**What needs to be done**
What do the lines say, reproduced word for word, from the first of the entries below through the line bearing "level Hlevel%elem_of_seq. lia."?

**Entries provided**

Lemma version_lists_apart v : version_holds contents v -> apart_lists (version_lists v).
Proof.
  intros Hv. unfold version_lists. apply apart_app.
  - by apply (files_apart0 _ (files_at v 0) v); [..|apply (vh_numbers _ _ Hv)].
  - apply level_lists_apart; [done| |].
    + assert (Hseq : forall n k, StronglySorted lt (seq k n)).
      { induction n as [|n IH]; intros k; cbn; constructor; [apply IH|]. apply list.Forall_forall. intros x Hx%elem_of_seq. lia. }
      apply Hseq.
    + apply list.Forall_forall. intros level Hlevel%elem_of_seq. lia.
  - intros l l' Hl Hl' p q Hp Hq He. apply list_elem_of_In, in_map_iff in Hl as (f & <- & Hf). apply list_elem_of_In in Hf.
    apply list_elem_of_In, in_flat_map in Hl' as (level & Hin & Hl'). apply list_elem_of_In, elem_of_seq in Hin.
    destruct (files_at v level) as [|g gs] eqn:Eg; [done|]. destruct Hl' as [<-|[]]. rewrite <- Eg in Hq.
    apply elem_of_concat_files in Hq as (g1 & Hg1 & Hq).
    pose proof (vh_newer _ _ Hv 0%nat level f g1 p q ltac:(lia) Hf Hg1 Hp Hq (icmp_eq_user _ _ He)). lia.
Qed.

Lemma concat_ascending files : level_ok files -> @ascending (InternalKeyComparator C) (concat (map contents files)).
Proof.
  intros Hok. rewrite <- (level_blocks files Hok). apply (flat_ascending (block_of files) (C := InternalKeyComparator C)). by apply level_two_level.
Qed.

Lemma version_lists_ascending v l : walkable v -> l ∈ version_lists v -> @ascending (InternalKeyComparator C) l.
Proof.
  intros [Hv Hl _]. intros [Hin|Hin]%elem_of_app.
  - apply list_elem_of_In, in_map_iff in Hin as (f & <- & Hf). apply list_elem_of_In in Hf. apply (vh_file _ _ Hv 0%nat f Hf).
  - apply list_elem_of_In, in_flat_map in Hin as (level & Hin & Hx). apply list_elem_of_In, elem_of_seq in Hin.
    destruct (files_at v level) as [|g gs] eqn:Eg; [done|]. destruct Hx as [<-|[]]. rewrite <- Eg. apply concat_ascending, Hl. lia.
Qed.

**Finished task**
Lemma version_lists_apart v : version_holds contents v -> apart_lists (version_lists v).
Proof.
  intros Hv. unfold version_lists. apply apart_app.
  - by apply (files_apart0 _ (files_at v 0) v); [..|apply (vh_numbers _ _ Hv)].
  - apply level_lists_apart; [done| |].
    + assert (Hseq : forall n k, StronglySorted lt (seq k n)).
      { induction n as [|n IH]; intros k; cbn; constructor; [apply IH|]. apply list.Forall_forall. intros x Hx%elem_of_seq. lia. }
      apply Hseq.
    + apply list.Forall_forall. intros level Hlevel%elem_of_seq. lia.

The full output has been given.